Students fought to prove the existence of God at the third Anscombe Seminar of the semester on Wednesday, Sept. 19. This week’s arguments, which took place in the Fireside Lounge, revolved around naturalism and the problem of evil.

The seminar began by presenting arguments against the existence of God. After introducing the argument, the students broke into two groups to analyze the arguments. Because of the complexity of the topic, students had to leave at the end of the hour without completing the debate.

At the start of the event, students received a handout about naturalism, a philosophy which understands the world through materialism. According to the handout, “science has outgrown God,” and as ancient philosophers discovered the causes of natural phenomena, people stopped putting faith in God and put it solely in science, leading them to believe that they did not need a god.

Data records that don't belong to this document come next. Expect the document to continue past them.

(** * SimpleKanbanCalendar: recurrence expansion, scoped deletion, day
      matching, editing and interchange, verified over a shallow embedding
      of [main.go].

    The program keeps its timestamps as strings ("2006-01-02 15:04") and
    goes through Go's [time] package at every use.  The first part of the
    development is therefore a model of the part of [time] that the
    program calls: [Date], [AddDate], [Add], [Sub], [Weekday], [Format] and
    [Parse] for the layouts that occur in [main.go].  [time.Local] is taken
    to be a zone with no offset and no daylight saving time (civil time),
    and instants are unbounded integers: the model follows the package on
    the range where its internal 64-bit counters do not overflow. *)

From Stdlib Require Import ZArith List String Ascii Bool Lia.
From Stdlib Require Import DecimalString.
Import ListNotations.
Open Scope Z_scope.

(** ** Machine integers *)

Module GoInt.

Definition maxInt : Z := 9223372036854775807.
Definition minInt : Z := -9223372036854775808.

(** Two's complement wrap-around of Go's 64-bit [int]. *)
Definition wrap64 (z : Z) : Z :=
  (z + 9223372036854775808) mod 18446744073709551616 - 9223372036854775808.

Definition isDigit (c : ascii) : bool :=
  let n := Z.of_nat (nat_of_ascii c) in (48 <=? n) && (n <=? 57).

Definition digitVal (c : ascii) : Z := Z.of_nat (nat_of_ascii c) - 48.

(** Value of a run of decimal digits; [None] on any other character. *)
Fixpoint digitsVal (acc : Z) (s : string) : option Z :=
  match s with
  | EmptyString => Some acc
  | String c r =>
      if isDigit c then digitsVal (10 * acc + digitVal c) r else None
  end.

(** [strconv.Atoi] with the error dropped, as [n, _ := strconv.Atoi(s)]
    reads it: 0 on a syntax error, the nearest bound on a range error. *)
Definition Atoi (s : string) : Z :=
  let '(neg, body) :=
    match s with
    | String "-"%char r => (true, r)
    | String "+"%char r => (false, r)
    | _ => (false, s)
    end in
  match body with
  | EmptyString => 0
  | _ =>
      match digitsVal 0 body with
      | None => 0
      | Some v =>
          if neg then (if v <=? 9223372036854775808 then - v else minInt)
          else (if v <=? maxInt then v else maxInt)
      end
  end.

Definition digitChar (d : Z) : ascii := ascii_of_nat (Z.to_nat (48 + d)).

(** Decimal digits of a natural number, most significant first. *)
Definition decimal (u : Z) : string :=
  NilZero.string_of_uint (N.to_uint (Z.to_N u)).

(** [%d] of [fmt.Sprintf]. *)
Definition fmtInt (x : Z) : string :=
  if x <? 0 then String "-"%char (decimal (- x)) else decimal x.

(** [%02d] of [fmt.Sprintf]: padded with a zero to two characters, the
    sign counting as one. *)
Definition fmtInt02 (x : Z) : string :=
  if (0 <=? x) && (x <? 10) then String "0"%char (decimal x) else fmtInt x.

End GoInt.

(** ** The calendar of Go's [time] package *)

Module GoTime.

(** An instant: nanoseconds since 0001-01-01 00:00:00, the zero [Time]. *)
Definition Time : Type := Z.

(** A [time.Duration]: a signed 64-bit count of nanoseconds. *)
Definition Duration : Type := Z.

Definition nsPerSecond : Z := 1000000000.
Definition secondsPerDay : Z := 86400.
Definition nsPerDay : Z := 86400000000000.
Definition daysPer400Years : Z := 146097.
Definition daysPer100Years : Z := 36524.
Definition daysPer4Years : Z := 1461.

Definition maxDuration : Duration := 9223372036854775807.
Definition minDuration : Duration := -9223372036854775808.

Definition isLeap (year : Z) : bool :=
  (Z.rem year 4 =? 0) && (negb (Z.rem year 100 =? 0) || (Z.rem year 400 =? 0)).
(** C4, as amended.  After a successful live migration of a content root
    that had no staging directory, resolving an item of the legacy tree
    yields a table whose keys are the languages of the item that are
    configured, [__proto__] excepted: all the languages of the item when
    each of them is configured and none is [__proto__].  The name of the
    item is a single path component, no configured language code
    contains [.md], and no folder of the item holds a media file named
    [{lang}.md] for a configured language. *)
Theorem migrate_then_resolve (config : Config)
    (frontMatter : jsstring -> option Attributes) (section : string)
    (w w' : World) :
  let projectsDir := path_join (sourceDir config) section in
  wf (tree w) = true ->
  main false projectsDir w = Ret tt w' ->
  lookup (projectsDir ++ [tempName]) (tree w) = None ->
  (forall lang, In lang (configured_languages config) ->
                occurs ".md" lang = false) ->
  forall slug,
    plain_name slug = true ->
    item_languages projectsDir (tree w) slug <> [] ->
    (forall lang l,
        In lang (configured_languages config) ->
        In l (legacy_languages projectsDir (tree w)) ->
        has_media projectsDir (tree w) slug (lang ++ ".md") l = false) ->
    exists T,
      getTranslations config frontMatter section slug w' = Ret T w'
      /\ (forall lang,
            In lang (keys T)
            <-> In lang (item_languages projectsDir (tree w) slug)
                /\ In lang (configured_languages config)
                /\ lang <> "__proto__")
      /\ ((forall lang,
              In lang (item_languages projectsDir (tree w) slug) ->
              In lang (configured_languages config) /\ lang <> "__proto__") ->
          forall lang,
            In lang (keys T)
            <-> In lang (item_languages projectsDir (tree w) slug)).
Proof.
  intros projectsDir W H Hfresh Hocc slug Hplain Hitem Hmedia.
  destruct (migrated_item_documents _ _ _ W H Hfresh)
    as [languages [projects [Hd [Hc Items]]]].
  pose proof (detected_legacy_languages _ _ _ _ W Hd) as EL.
  rewrite <- EL in Hmedia.
  assert (IL : forall lang,
             In lang (item_languages projectsDir (tree w) slug)
             <-> In lang languages
                 /\ has_version projectsDir (tree w) slug lang = true).
  { intros lang. unfold item_languages. rewrite <- EL. apply filter_In. }
  destruct (item_languages projectsDir (tree w) slug) as [| l0 ls] eqn:EI;
    [congruence |].
  assert (H0 : In l0 (l0 :: ls)) by now left.
  apply IL in H0. destruct H0 as [Hl0 Hv0].
  destruct (version_is_collected _ _ _ _ Hc _ _ Hl0 Hv0) as [vs [d0 [Hs _]]].
  destruct (Items _ _ Hs) as [es [Hes Hdocs]].
  assert (Hstat : stat (path_join_str (path_join (sourceDir config) section)
                          slug) (tree w') = Some (Dir es)).
  { rewrite (path_join_str_plain _ _ Hplain), stat_plain. exact Hes. }
  eexists. split; [apply getTranslations_Dir; exact Hstat |].
  assert (K : forall lang,
             In lang (keys (if Nat.eqb (List.length (configured_languages config)) 0
                            then []
                            else fold_left
                                   (translation_step frontMatter
                                      (configured_languages config) es slug)
                                   (keys es) []))
             <-> In lang (l0 :: ls)
                 /\ In lang (configured_languages config)
                 /\ lang <> "__proto__").
  { intros lang.
    assert (Hm : In lang (configured_languages config) ->
                 ~ In (lang ++ ".md")%string (media_of vs)).
    { intros Hcfg Hin. apply (media_of_item _ _ _ _ Hc _ _ _ Hs) in Hin.
      destruct Hin as [l [Hl Hin]]. rewrite (Hmedia _ _ Hcfg Hl) in Hin.
      discriminate. }
    destruct (Nat.eqb (List.length (configured_languages config)) 0) eqn:E0.
    { apply Nat.eqb_eq in E0.
      destruct (configured_languages config); [| discriminate].
      simpl. tauto. }
    rewrite translation_fold_keys, IL,
      <- (versions_of_item _ _ _ _ Hc _ _ lang Hs). split.
    - intros [[] | [file [H1 [H2 [H3 [H4 H5]]]]]].
      apply includes_In in H4. split; [| split; [exact H4 | exact H5]].
      pose proof (lang_file_unique _ _ (Hocc _ H4) H2 H3) as ->.
      now apply (Hdocs lang (Hm H4)).
    - intros [Hv [Hcfg Hp]]. right. exists (lang ++ ".md")%string.
      split; [now apply (Hdocs lang (Hm Hcfg)) |].
      split; [apply endsWith_md_append |].
      split; [apply str_replace_md_append; auto |].
      split; [now apply includes_In | exact Hp]. }
  split; [exact K |].
  intros Hall' lang. rewrite K. split; [tauto |]. intros Hi.
  destruct (Hall' _ Hi). auto.
Qed.
(** X18.  [generate_story] reads nothing from the console and sends at
    most four requests, three for an episode, in a fixed order with the
    token limits 3000 (draft), 1000 (evaluation), 3000 (refinement) and 500
    (extraction).  A generation that returns nothing has sent at most one
    request: a failed draft is not tried again. *)
Theorem generate_story_requests (user_input : string) (memory : StoryMemory)
  (is_episode : bool) (w : World) :
  let run := generate_story user_input memory is_episode w in
  stdin (snd run) = stdin w
  /\ exists new rest,
       calls (snd run) = (calls w ++ new)%list
       /\ (map snd new ++ rest)%list = [3000; 1000; 3000; 500]
       /\ (is_episode = true -> length new <= 3)
       /\ (story_of run = None -> length new <= 1).
Proof.
  cbv zeta. split; [apply generate_story_stdin|].
  rewrite generate_story_cases. cbv zeta.
  destruct (Py.truthy_opt (api_key w)) eqn:Hkey.
  - destruct (Py.usable (reply w 0)) as [d|];
      [destruct (Py.usable (reply w 1)) as [v|]; [destruct is_episode|]|];
      cbn [snd story_of]; unfold refined, judged, drafted, announced;
      norm_calls; rewrite ?Hkey; rewrite <- ?app_assoc; cbn [app].
    + eexists [_; _; _], [500].
      repeat split; intros; first [discriminate | cbn [length]; lia].
    + eexists [_; _; _; _], [].
      repeat split; intros; first [discriminate | cbn [length]; lia].
    + eexists [_; _], [3000; 500].
      repeat split; intros; first [discriminate | cbn [length]; lia].
    + eexists [_], [1000; 3000; 500].
      repeat split; intros; first [discriminate | cbn [length]; lia].
  - destruct (Py.usable (reply w 0)) as [d|] eqn:Hd.
    + apply reply_Some_key in Hd. congruence.
    + cbn [snd]. unfold drafted, announced. norm_calls. rewrite Hkey.
      exists [], [3000; 1000; 3000; 500].
      repeat split; intros; cbn [length]; lia.
Qed.

(** ** The menu *)

Lemma input_inv (prompt line : string) (w w' : World) :
  input prompt w = (Ok line, w') ->
  same_requests w w' /\ stdin w = line :: stdin w'.
Proof.
  unfold input. intros H. bind_inv_in H.
  apply write_inv in Hrun as (Hs & Hi & _).
  apply read_line_inv in H as (Hs' & Hi' & _).
  split; [eapply same_requests_trans; eassumption | congruence].
Qed.

Lemma choice_loop_unfold (fuel : nat) :
  choice_loop fuel
  = choice_turn (match fuel with
                 | 0 => fun w => (Raise EOFError, w)
                 | S f => choice_loop f
                 end).
Proof. destruct fuel; reflexivity. Qed.

(** The loop returns the first line that is a valid choice. *)
Lemma choice_loop_skips (skipped : list string) (line : string)
  (rest : list string) (fuel : nat) (w : World) :
  length (stdin w) <= fuel ->
  stdin w = (skipped ++ line :: rest)%list ->
  Forall (fun l => valid_choice l = false) skipped ->
  valid_choice line = true ->
  exists w',
    choice_loop fuel w = (Ok (Py.strip line), w')
    /\ stdin w' = rest /\ same_requests w w'.
Proof.
  revert fuel w.
  induction skipped as [|l skipped IH]; intros fuel w Hfuel Hin Hskip Hvalid.
  - rewrite choice_loop_unfold. unfold choice_turn, bind.
    rewrite (input_eq _ line rest w Hin).
    unfold valid_choice in Hvalid. rewrite Hvalid.
    eexists. split; [reflexivity|]. unfold after_input; simpl.
    rewrite Hin. repeat split.
  - inversion Hskip as [|? ? Hl Hskip']; subst.
    destruct fuel as [|fuel]; [rewrite Hin in Hfuel; simpl in Hfuel; lia|].
    rewrite choice_loop_unfold. unfold choice_turn, bind.
    rewrite (input_eq _ l (skipped ++ line :: rest) w Hin).
    unfold valid_choice in Hl. rewrite Hl. rewrite print_eq.
    destruct (IH fuel
                (after_write ["Please enter 1, 2, or 3." ++ Py.nl]
                   (after_input "Enter your choice (1, 2, or 3): " w)))
      as (w' & Hrun & Hrest & Hs); try assumption.
    + simpl. rewrite Hin in *. simpl in *. lia.
    + simpl. now rewrite Hin.
    + exists w'. split; [exact Hrun|]. split; [exact Hrest|].
      destruct Hs as (H1 & H2 & H3). repeat split; assumption.
Qed.

Lemma choice_loop_eof (skipped : list string) (fuel : nat) (w : World) :
  length (stdin w) <= fuel ->
  stdin w = skipped ->
  Forall (fun l => valid_choice l = false) skipped ->
  exists w', choice_loop fuel w = (Raise EOFError, w').
Proof.
  revert fuel w.
  induction skipped as [|l skipped IH]; intros fuel w Hfuel Hin Hskip.
  - rewrite choice_loop_unfold. unfold choice_turn, bind.
    rewrite (input_eof _ w Hin). now eexists.
  - inversion Hskip as [|? ? Hl Hskip']; subst.
    destruct fuel as [|fuel]; [rewrite Hin in Hfuel; simpl in Hfuel; lia|].
    rewrite choice_loop_unfold. unfold choice_turn, bind.
    rewrite (input_eq _ l skipped w Hin).
    unfold valid_choice in Hl. rewrite Hl. rewrite print_eq.
    apply IH; try assumption.
    + simpl. rewrite Hin in *. simpl in *. lia.
    + simpl. now rewrite Hin.
Qed.

Lemma get_user_choice_menu (memory : StoryMemory) (w : World) :
  exists w0,
    same_requests w w0 /\ stdin w0 = stdin w
    /\ get_user_choice memory w = choice_loop (length (stdin w0)) w0.
Proof.
  unfold get_user_choice, bind. rewrite !print_eq.
  eexists. split; [|split; [|reflexivity]]; repeat split.
Qed.

(** X19.  On a console of plain lines, [get_user_choice] returns the first
    line that, stripped, is 1, 2 or 3: the lines before it are refused one
    by one and everything after it is left to be read.  When no line is a
    valid choice the end of the input raises [EOFError].  No request is
    sent. *)
Theorem get_user_choice_first_valid (memory : StoryMemory) (w : World)
  (skipped : list string) :
  Forall (fun l => plain_line l = true) (stdin w) ->
  Forall (fun l => valid_choice l = false) skipped ->
  (forall line rest,
      stdin w = (skipped ++ line :: rest)%list ->
      valid_choice line = true ->
      exists w',
        get_user_choice memory w = (Ok (Py.strip line), w')
        /\ stdin w' = rest /\ calls w' = calls w)
  /\ (stdin w = skipped ->
      exists w', get_user_choice memory w = (Raise EOFError, w')).
Proof.
  intros _ Hskip.
  destruct (get_user_choice_menu memory w) as (w0 & Hs & Hin & ->).
  split.
  - intros line rest Hlines Hvalid.
    destruct (choice_loop_skips skipped line rest (length (stdin w0)) w0)
      as (w' & Hrun & Hrest & Hs'); auto; [congruence|].
    exists w'. split; [exact Hrun|]. split; [exact Hrest|].
    destruct Hs as (_ & _ & Hc). destruct Hs' as (_ & _ & Hc'). congruence.
  - intros Hlines.
    apply (choice_loop_eof skipped); auto. congruence.
Qed.
Lemma action_step_result (states actions : list (list T)) (verbose : bool)
  (d i : nat) (env : E) (success : bool) (a : list T) :
  mode_ready states (Some actions) d ->
  nth_error actions i = Some a ->
  exists tr,
    action_step states actions verbose (List.length states) i env success =
      (tr, Ok (env_step a env, check_success (env_step a env) || success)) /\
    List.length (filter is_not_success_event tr) = 0.
Proof.
  intros (Hacts & Hrows & Hsim) Ha.
  assert (Hquiet : silent is_not_success_event
                     (action_step states actions verbose
                        (List.length states) i env success)) by mute.
  unfold silent, trace in Hquiet.
  destruct (nth_error states (i + 1)) as [expected | ] eqn:Hexp.
  - assert (Hlen : List.length expected =
                   List.length (sim_get_state (env_step a env))).
    { rewrite Hsim. rewrite Forall_forall in Hrows. apply Hrows.
      eapply nth_error_In; eassumption. }
    erewrite action_step_checked in *; [ | eassumption .. ].
    eexists. split; [ reflexivity | exact Hquiet ].
  - apply nth_error_None in Hexp.
    assert (Hlast : (Z.of_nat i <? Z.of_nat (List.length states) - 1)%Z = false)
      by (apply Z.ltb_ge; lia).
    unfold action_step, index in *. rewrite Ha, Hlast in *. cbn in *.
    eexists. split; [ reflexivity | exact Hquiet ].
Qed.

Lemma action_loop_result (states actions : list (list T)) (video_skip : Z)
  (camera_names : option Names) (brk verbose : bool) (d : nat) :
  mode_ready states (Some actions) d ->
  forall len a env video_count success,
    a + len <= List.length states ->
    exists tr env',
      for_range (loop_body states (Some actions) false None video_skip
                           camera_names verbose (List.length states))
                brk (seq a len) (env, video_count, success) =
        (tr, Ok (env', video_count,
                 existsb check_success
                         (rollout (firstn (executed brk len) (skipn a actions))
                                  env) || success)) /\
      List.length (filter is_not_success_event tr) = 0.
Proof.
  intros Hmode. pose proof Hmode as (Hacts & _).
  unfold executed.
  induction len as [ | len IH]; intros a env video_count success Hle.
  - exists [], env. destruct brk; cbn; auto.
  - destruct (nth_error actions a) as [x | ] eqn:Hx;
      [ | apply nth_error_None in Hx; lia ].
    destruct (@action_step_result states actions verbose d a env success x
                Hmode Hx) as (tr1 & Hstep & Hq1).
    rewrite (skipn_next _ _ Hx).
    cbn [seq for_range]. unfold loop_body at 1. rewrite Hstep.
    cbn [bind ret app].
    destruct brk.
    + replace (Nat.min 1 (S len)) with 1 by (destruct len; reflexivity).
      do 2 eexists. split.
      * cbn. rewrite Bool.orb_false_r. reflexivity.
      * cbn. now rewrite !app_nil_r.
    + destruct (IH (S a) (env_step x env) video_count
                  (check_success (env_step x env) || success))
        as (tr2 & env2 & Hrest & Hq2); [ lia | ].
      rewrite Hrest. exists ((tr1 ++ []) ++ tr2), env2. split.
      * cbn [firstn rollout existsb]. cbn [bind ret app].
        match goal with
        | |- (_, Ok (_, _, ?x)) = (_, Ok (_, _, ?y)) =>
            replace x with y; [ reflexivity | ]
        end.
        destruct (check_success (env_step x env)), success,
          (existsb check_success _); reflexivity.
      * rewrite !app_nil_r, count_app. lia.
Qed.

(** X17: the success report of action replay.  Without on-screen
    rendering and without a video writer, when the initial restoration
    returns, the metadata can be used, the actions are as many as the
    states and the recorded states have the dimension of the simulator
    state, the replay driver returns, and it prints the warning that the
    playback did not succeed exactly when the success check failed after
    every executed step; it prints it once. *)
Theorem success_report (env env1 : E) (initial_state : StateDict T)
  (states actions : list (list T)) (video_skip : Z)
  (camera_names : option Names) (first verbose : bool) (d : nat)
  (blob : option string) (tr_r : list (Event T Meta))
  (r : option (Observation T)) :
  reset_to env initial_state = (tr_r, Ok (env1, r)) ->
  d_ep_meta initial_state = Some blob ->
  metadata_usable verbose blob = true ->
  mode_ready states (Some actions) d ->
  exists tr env',
    playback_trajectory_with_env env initial_state states (Some actions)
      false None video_skip camera_names first verbose = (tr, Ok env') /\
    count is_not_success_event tr =
      (if existsb check_success
                  (rollout (firstn (executed first (List.length states))
                                   actions) env1)
       then 0 else 1).
Proof.
  intros Hreset Hblob Husable Hmode.
  destruct (announce_runs _ _ Hblob Husable) as [tr_a Hannounce].
  destruct (@action_loop_result states actions video_skip camera_names
              first verbose d Hmode (List.length states) 0 env1 0%Z false)
    as (tr_l & env2 & Hloop & Hlq); [ lia | ].
  assert (Haq : List.length (filter is_not_success_event tr_a) = 0).
  { assert (H1 : silent (@is_not_success_event T Meta)
                   (if verbose then announce initial_state else ret tt))
      by mute.
    unfold silent, trace in H1. now rewrite Hannounce in H1. }
  assert (Hrq : List.length (filter is_not_success_event tr_r) = 0).
  { assert (Hs : silent is_not_success_event (reset_to env initial_state))
      by mute.
    unfold silent, trace in Hs. now rewrite Hreset in Hs. }
  destruct Hmode as (Hacts & _).
  unfold playback_trajectory_with_env, replay_loop.
  cbn [andb negb py_assert].
  rewrite Hannounce, Hreset, Hacts, Nat.eqb_refl.
  cbn -[for_range]. rewrite Hloop.
  rewrite Bool.orb_false_r. cbn [skipn].
  destruct (existsb check_success _); cbn;
    do 2 eexists; (split; [ reflexivity | ]);
    unfold count; rewrite ?app_nil_r, !count_app; cbn;
    rewrite ?count_app, Haq, Hrq, Hlq; cbn; lia.
Qed.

The argument of the problem of evil followed, presenting 12 points stating that God is either “wicked, impotent, ignorant, or nonexistent.” The argument stated that if there is evil in the world, then it is because God is either ignorant to it, not powerful enough to stop it or does not desire good for mankind.

To these arguments, students responded with powerful arguments of their own. They said that even though science claims to prove almost everything in the material world, it cannot prove or disprove transcendent topics, such as the human conscience.

On the topic of the problem of evil, students argued that God can be all-good even though there is evil in the world because God can bring the good out of evil. They also brought up the notion of free will, debating whether or not preventing evil is worth taking away free will since God made human beings to love him freely.

Many were impressed with this week’s discussion. “I was surprised about how much everybody knew about all the different arguments,” said sophomore Daniel McNichol. “We did (discuss this topic) last year … We didn’t do it in as much detail.”

New students attending the seminar also enjoyed themselves. “It was a great experience and I’m definitely going to come back next week,” said sophomore Catherine Edwards.

The Anscombe Seminar will meet again on Wednesday, Sept. 26 at 7 p.m. in the Fireside Lounge, during which time they will continue their discussion on proofs for the existence of God.